Stored data
(* ===== verification/CliProbe.v ===== *)
(** * `cpms probe` (cli/probe.go)

    The station's report against what cpms needs and against config: the
    verdict, the checks and the text. *)

From S2P Require Import Prelude GoLib GoTime Errors GoNet Config Ocpp State Bus World V16ChargePoint Control.
From S2P Require Import Socket Cli CliReport.

(** [fmt]'s [%g] of a duration's seconds as a float64, a parameter: the shortest
    decimal text of a floating-point number. *)
Class FloatText := { format_g : Z -> string }.

(** ** What cpms needs *)

Record need := mkNeed { capability : Capability; needed : bool; usedFor : string; without : string }.

Definition needs : list need := [
  mkNeed CapRemoteStartStop true "start, stop"
    "cpms cannot start or stop sessions, from the terminal or for OCPI START_SESSION and STOP_SESSION.";
  mkNeed CapUnlock true "unlock"
    "cpms cannot release a stuck cable, from the terminal or for OCPI UNLOCK_CONNECTOR.";
  mkNeed CapReservation true "reserve, cancel, OCPI RESERVE_NOW"
    "OCPI RESERVE_NOW cannot be passed on to the station, so cpms would have to hold reservations itself.";
  mkNeed CapTriggerStatus false "status refresh on demand"
    "cpms learns about status changes only when the station reports them by itself."].

Definition needOf (name : string) : option need :=
  first_such (fun n => bool_decide (capability_string (capability n) = name)) needs.

(** ** The verdict *)

(** What one capability of the report adds to the two lists. *)
Inductive standing := Fine | IsMissing | IsUnconfirmed.

Definition capability_standing (c : string * string) : standing :=
  match needOf c.1 with
  | None => Fine
  | Some n =>
    if negb (needed n) then Fine
    else if bool_decide (c.2 = support_string SupportYes) then Fine
    else if bool_decide (c.2 = support_string SupportNo) then IsMissing
    else IsUnconfirmed
  end.

Fixpoint capability_lists (l : list (string * string)) : list string * list string :=
  match l with
  | [] => ([], [])
  | c :: l =>
    let '(missing, unconfirmed) := capability_lists l in
    match capability_standing c with
    | Fine => (missing, unconfirmed)
    | IsMissing => (c.1 :: missing, unconfirmed)
    | IsUnconfirmed => (missing, c.1 :: unconfirmed)
    end
  end.

Definition markOK : string := "ok".
Definition markWarn : string := "!".
Definition markUnknown : string := "?".

Section checks.
Context `{FloatText}.

Definition seconds (d : Z) : string := format_g d +:+ "s".

(** The EVSEs mapped to a connector the station does not have. *)
Fixpoint stray_checks (connectors : Z) (i : Z) (evses : list EVSE) : list check :=
  match evses with
  | [] => []
  | e :: rest =>
    (if connectors <? ev_OCPPConnectorID e then
       [mkCheck markWarn ("location.evses[" +:+ Itoa i +:+ "] (" +:+ ev_UID e +:+ ") maps to ocpp_connector_id " +:+
          Itoa (ev_OCPPConnectorID e) +:+ ", but the station reports " +:+ plural connectors "connector")]
     else []) ++ stray_checks connectors (i + 1) rest
  end.

Definition connector_checks (cfg : Config) (connectors : option Z) : list check :=
  let evses := lo_EVSEs (cf_Location cfg) in
  let n := Z.of_nat (length evses) in
  match connectors with
  | None => [mkCheck markUnknown
      "the station did not report how many connectors it has; cannot check it against config"]
  | Some k =>
    if negb (k =? n) then
      [mkCheck markWarn ("the station reports " +:+ plural k "connector" +:+ ", but config has " +:+
         plural n "EVSE" +:+ "; check location.evses and their ocpp_connector_id")]
    else match stray_checks k 0 evses with
         | [] => [mkCheck markOK (plural k "connector" +:+ ", matching the " +:+ plural n "EVSE" +:+ " in config")]
         | stray => stray
         end
  end.

Definition stale_hint : string :=
  "It may be a stale setting (some stations heartbeat at the BootNotification interval regardless): " +:+
  "check the heartbeat spacing in the `--log-level debug` log".

(** [time.Duration(n) * time.Second] wraps. *)
Definition heartbeat_check (cfg : Config) (interval : option Z) : check :=
  match interval with
  | None => mkCheck markUnknown "the station did not report its heartbeat interval; cannot check it against config"
  | Some n =>
    let got := wrap_int (n * second) in
    let want := dur (ch_HeartbeatInterval (cf_Charger cfg)) in
    let timeout := dur (ch_HeartbeatTimeout (cf_Charger cfg)) in
    if timeout <=? got then
      mkCheck markWarn ("the station's HeartbeatInterval setting is " +:+ seconds got +:+
        ", which is not before charger.heartbeat_timeout (" +:+ seconds timeout +:+ ") runs out. " +:+
        stale_hint +:+
        ". If the station really heartbeats that slowly, cpms will mark it offline after charger.heartbeat_timeout")
    else if negb (got =? want) then
      mkCheck markWarn ("the station's HeartbeatInterval setting is " +:+ seconds got +:+
        ", but charger.heartbeat_interval is " +:+ seconds want +:+ ". " +:+ stale_hint)
    else mkCheck markOK ("heartbeat every " +:+ seconds got +:+ ", as charger.heartbeat_interval says")
  end.

Definition configChecks (cfg : Config) (r : ProbeResult) : list check :=
  connector_checks cfg (pb_Connectors r) ++ [heartbeat_check cfg (pb_HeartbeatIntervalSeconds r)].

Definition evaluateProbe (cfg : Config) (r : ProbeResult) : probeOutput :=
  let '(missing, unconfirmed) := capability_lists (pb_Capabilities r) in
  let checks := configChecks cfg r in
  mkProbeOutput r (bool_decide (missing = [])) missing unconfirmed
    (ck_text <$> filter (fun c => ck_mark c <> markOK) checks) checks.
End checks.

(** ** The text *)

Definition supportMark (support : string) : string :=
  if bool_decide (support = support_string SupportYes) then "✓"
  else if bool_decide (support = support_string SupportNo) then "✗" else "?".

(** [tryIt]. *)
Definition tryIt (name : string) : string :=
  if bool_decide (name = capability_string CapRemoteStartStop) then "`cpms start`"
  else if bool_decide (name = capability_string CapUnlock) then "`cpms unlock`"
  else if bool_decide (name = capability_string CapReservation) then "`cpms reserve`"
  else "the matching command".

(** The names of the features, once for each grant of the capability. *)
Definition grantors (r : ProbeResult) (name : string) : list string :=
  pb_Features r ≫= fun '(feature, _, grants, _) => (fun _ => feature) <$> filter (fun g => g = name) grants.

Definition grantedBy (r : ProbeResult) (name : string) : string :=
  match grantors r name with [] => name | names => Join " or " names end.

(** The needs the grants of a feature meet. *)
Definition needs_met (grants : list string) : list need := omap needOf grants.

Definition feature_row (f : string * string * list string * bool) : list string :=
  let '(name, support, grants, _) := f in
  let uses := needs_met grants in
  ["  " +:+ name; supportMark support;
   match uses with [] => "" | _ => if existsb needed uses then "required" else "optional" end;
   match uses with [] => "not used by cpms" | _ => Join ", " (usedFor <$> uses) end].

Definition setting_row (s : Setting) : list string :=
  ["  " +:+ SettingName s; if Reported s then SettingValue s else "not reported"; Meaning s].

Definition raw_row (k : RawSetting) : list string :=
  ["  " +:+ RawKey k; if Readonly k then "ro" else "rw"; RawValue k].

(** [%-2s]. *)
Definition pad_mark (s : string) : string := s +:+ repeat_char (2 - length (runes s)) " "%char.

(** The parts that are known of who the station is. *)
Definition identity_parts (r : ProbeResult) : list string :=
  let station := station_name (pb_Vendor r) (pb_Model r) in
  (if bool_decide (station = "") then [] else [station]) ++
  (if bool_decide (pb_SerialNumber r = "") then [] else ["serial " +:+ pb_SerialNumber r]) ++
  (if bool_decide (pb_Firmware r = "") then [] else ["firmware " +:+ pb_Firmware r]).

(** What stops working without a capability: nothing for one cpms does not know. *)
Definition without_of (name : string) : string := match needOf name with Some n => without n | None => "" end.

Definition printProbe (out : probeOutput) (raw : bool) : list Output :=
  let r := po_ProbeResult out in
  [Printed (pb_ID r +:+ "  OCPP " +:+ pb_OCPPVersion r)] ++
  match identity_parts r with [] => [] | parts => [Printed ("  " +:+ Join ", " parts)] end ++
  [Printed ""; Printed "Features"; Table (feature_row <$> pb_Features r);
   Printed ""; Printed "Settings"; Table (setting_row <$> pb_Settings r);
   Printed ""; Printed "Checks"] ++
  ((fun c => Printed ("  " +:+ pad_mark (ck_mark c) +:+ "  " +:+ ck_text c)) <$> po_checks out) ++
  (if raw then [Printed ""; Printed "All keys"; Table (raw_row <$> pb_Raw r)] else []) ++
  [Printed ""] ++
  ((fun '(name, _, _, _) => Printed (name +:+ " was not reported, but it is mandatory in OCPP " +:+
      pb_OCPPVersion r +:+ ": assumed present.")) <$> filter (fun f => f.2 = true) (pb_Features r)) ++
  ((fun name => Printed (grantedBy r name +:+ " is missing: " +:+ without_of name)) <$> po_Missing out) ++
  ((fun name => Printed (grantedBy r name +:+ " was not reported, so cpms cannot be sure of it. Try it (" +:+
      tryIt name +:+ "); if the station refuses, this is what stops working: " +:+ without_of name))
     <$> po_Unconfirmed out) ++
  (if bool_decide (po_Missing out = []) && bool_decide (po_Unconfirmed out = [])
   then [Printed "Every capability cpms requires is present."] else []).

(** The error of a probe whose verdict is not OK. *)
Definition probe_error (out : probeOutput) : option CliError :=
  if po_OK out then None
  else Some (Failed (ExitStatus ExitMissingCapability
         ("the station lacks " +:+ plural (Z.of_nat (length (po_Missing out))) "capability" +:+
          " that cpms requires: " +:+ Join ", " (po_Missing out)))).

(** After the answer: what is written, and the error. *)
Definition probe_report_out (out : probeOutput) (asJSON raw : bool) : list Output * option CliError :=
  (if asJSON then [PrintedProbe out] else printProbe out raw, probe_error out).

(** ** What the verdict says *)

(** cpms cannot do without it. *)
Definition requires (c : Capability) : bool :=
  match needOf (capability_string c) with Some n => needed n | None => false end.

Lemma requires_spec c : requires c = true <-> c <> CapTriggerStatus.
Proof. by destruct c. Qed.

Lemma capability_standing_of (support : Capability -> Support) c :
  capability_standing (capability_string c, support_string (support c)) =
  if requires c then match support c with SupportYes => Fine | SupportNo => IsMissing | SupportUnknown => IsUnconfirmed end
  else Fine.
Proof. by destruct c, (support _). Qed.

(** The lists hold the required capabilities, in the report's order. *)
Lemma capability_lists_of (support : Capability -> Support) l :
  capability_lists ((fun c => (capability_string c, support_string (support c))) <$> l) =
  (capability_string <$> filter (fun c => requires c = true /\ support c = SupportNo) l,
   capability_string <$> filter (fun c => requires c = true /\ support c = SupportUnknown) l).
Proof.
  induction l as [|c l IH]; [done|]. cbn [fmap list_fmap capability_lists].
  change (list_fmap _ _ ?f l) with (f <$> l). rewrite IH, capability_standing_of, !filter_cons.
  destruct (requires c) eqn:Hr, (support c) eqn:Hs; cbn [fst];
    repeat (case_decide as Hd; [|try by (exfalso; apply Hd)]); try done;
    by destruct Hd as [? ?].
Qed.

Lemma stray_checks_nil k i l : stray_checks k i l = [] <-> Forall (fun e => ev_OCPPConnectorID e <= k) l.
Proof.
  revert i. induction l as [|e l IH]; intros i; [by split|]. cbn. rewrite Forall_cons, <- (IH (i + 1)).
  destruct (k <? ev_OCPPConnectorID e) eqn:E; cbn.
  - split; [done|]. intros [? _]. lia.
  - split; [intros ->; split; [lia|done] | by intros [_ ->]].
Qed.

Lemma stray_checks_marks k i l : Forall (fun c => ck_mark c = markWarn) (stray_checks k i l).
Proof.
  revert i. induction l as [|e l IH]; intros i; cbn; [by constructor|].
  destruct (_ <? _); cbn; [by constructor|]. apply IH.
Qed.

Section verdict.
Context `{FloatText}.

(** What config says about the station is what the station says. *)
Definition agrees (cfg : Config) (r : ProbeResult) : Prop :=
  pb_Connectors r = Some (Z.of_nat (length (lo_EVSEs (cf_Location cfg)))) /\
  (forall e, e ∈ lo_EVSEs (cf_Location cfg) ->
     ev_OCPPConnectorID e <= Z.of_nat (length (lo_EVSEs (cf_Location cfg)))) /\
  exists n, pb_HeartbeatIntervalSeconds r = Some n /\
    wrap_int (n * second) = dur (ch_HeartbeatInterval (cf_Charger cfg)) /\
    wrap_int (n * second) < dur (ch_HeartbeatTimeout (cf_Charger cfg)).

Lemma heartbeat_check_ok cfg i :
  ck_mark (heartbeat_check cfg i) = markOK <->
  exists n, i = Some n /\ wrap_int (n * second) = dur (ch_HeartbeatInterval (cf_Charger cfg)) /\
    wrap_int (n * second) < dur (ch_HeartbeatTimeout (cf_Charger cfg)).
Proof.
  destruct i as [n|]; cbn [heartbeat_check]; [|by split; [|intros (? & ? & _)]].
  destruct (_ <=? _) eqn:E1; [|destruct (_ =? _) eqn:E2]; cbn [negb ck_mark].
  - split; [done|]. intros (? & [= <-] & _ & ?). lia.
  - split; [|done]. intros _. exists n. split; [done|]. lia.
  - split; [done|]. intros (? & [= <-] & ? & _). lia.
Qed.

Lemma connector_checks_ok cfg k :
  Forall (fun c => ck_mark c = markOK) (connector_checks cfg k) <->
  let n := Z.of_nat (length (lo_EVSEs (cf_Location cfg))) in
  k = Some n /\ Forall (fun e => ev_OCPPConnectorID e <= n) (lo_EVSEs (cf_Location cfg)).
Proof.
  destruct k as [k|]; cbn [connector_checks]; [|by split; [inversion 1|intros [? _]]].
  set (evses := lo_EVSEs _). set (n := Z.of_nat _). destruct (k =? n) eqn:E; cbn [negb].
  - apply Z.eqb_eq in E as ->. rewrite <- (stray_checks_nil n 0 evses).
    pose proof (stray_checks_marks n 0 evses) as Hm. destruct (stray_checks n 0 evses) as [|c l].
    + split; [done|]. intros _. by repeat constructor.
    + split; [|by intros [_ ?]]. inversion_clear 1 as [|? ? Hc _]. inversion_clear Hm as [|? ? Hc' _].
      by rewrite Hc' in Hc.
  - split; [by inversion 1|]. intros [[= ->] _]. lia.
Qed.

(** There are no warnings exactly when the two agree. *)
Lemma no_warnings cfg r : po_Warnings (evaluateProbe cfg r) = [] <-> agrees cfg r.
Proof.
  assert (Hw : po_Warnings (evaluateProbe cfg r) = [] <-> Forall (fun c => ck_mark c = markOK) (configChecks cfg r)).
  { unfold evaluateProbe. destruct (capability_lists _). cbn [po_Warnings].
    induction (configChecks cfg r) as [|c cs IH]; [by split|]. rewrite filter_cons, Forall_cons, <- IH.
    case_decide as Hd; [by split; [|intros [? _]]|]. split; [|by intros [_ ?]].
    intros Hcs. split; [|done]. destruct (decide (ck_mark c = markOK)); [done|by destruct Hd]. }
  rewrite Hw. unfold configChecks. rewrite Forall_app, connector_checks_ok, Forall_singleton, heartbeat_check_ok.
  unfold agrees. rewrite Forall_forall. tauto.
Qed.

(** The verdict depends on the required capabilities alone. *)
Lemma verdict_of cfg report snap id :
  let out := evaluateProbe cfg (BuildProbe report snap id) in
  po_Missing out = capability_string <$>
    filter (fun c => requires c = true /\ report_support report c = SupportNo) AllCapabilities /\
  po_Unconfirmed out = capability_string <$>
    filter (fun c => requires c = true /\ report_support report c = SupportUnknown) AllCapabilities /\
  ExitCode (match probe_error out with Some (Failed e) => Some e | _ => None end) =
    (if bool_decide (po_Missing out = []) then ExitOK else ExitMissingCapability).
Proof.
  unfold evaluateProbe, BuildProbe. cbn [pb_Capabilities].
  rewrite (capability_lists_of (report_support report)). cbn [po_Missing po_Unconfirmed po_OK].
  split; [done|]. split; [done|]. unfold probe_error. cbn [po_OK].
  by destruct (bool_decide _).
Qed.
End verdict.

The task
Show every line above in which the word "markUnknown" occurs.

Output of the task
Definition markUnknown : string := "?".
  | None => [mkCheck markUnknown
  | None => mkCheck markUnknown "the station did not report its heartbeat interval; cannot check it against config"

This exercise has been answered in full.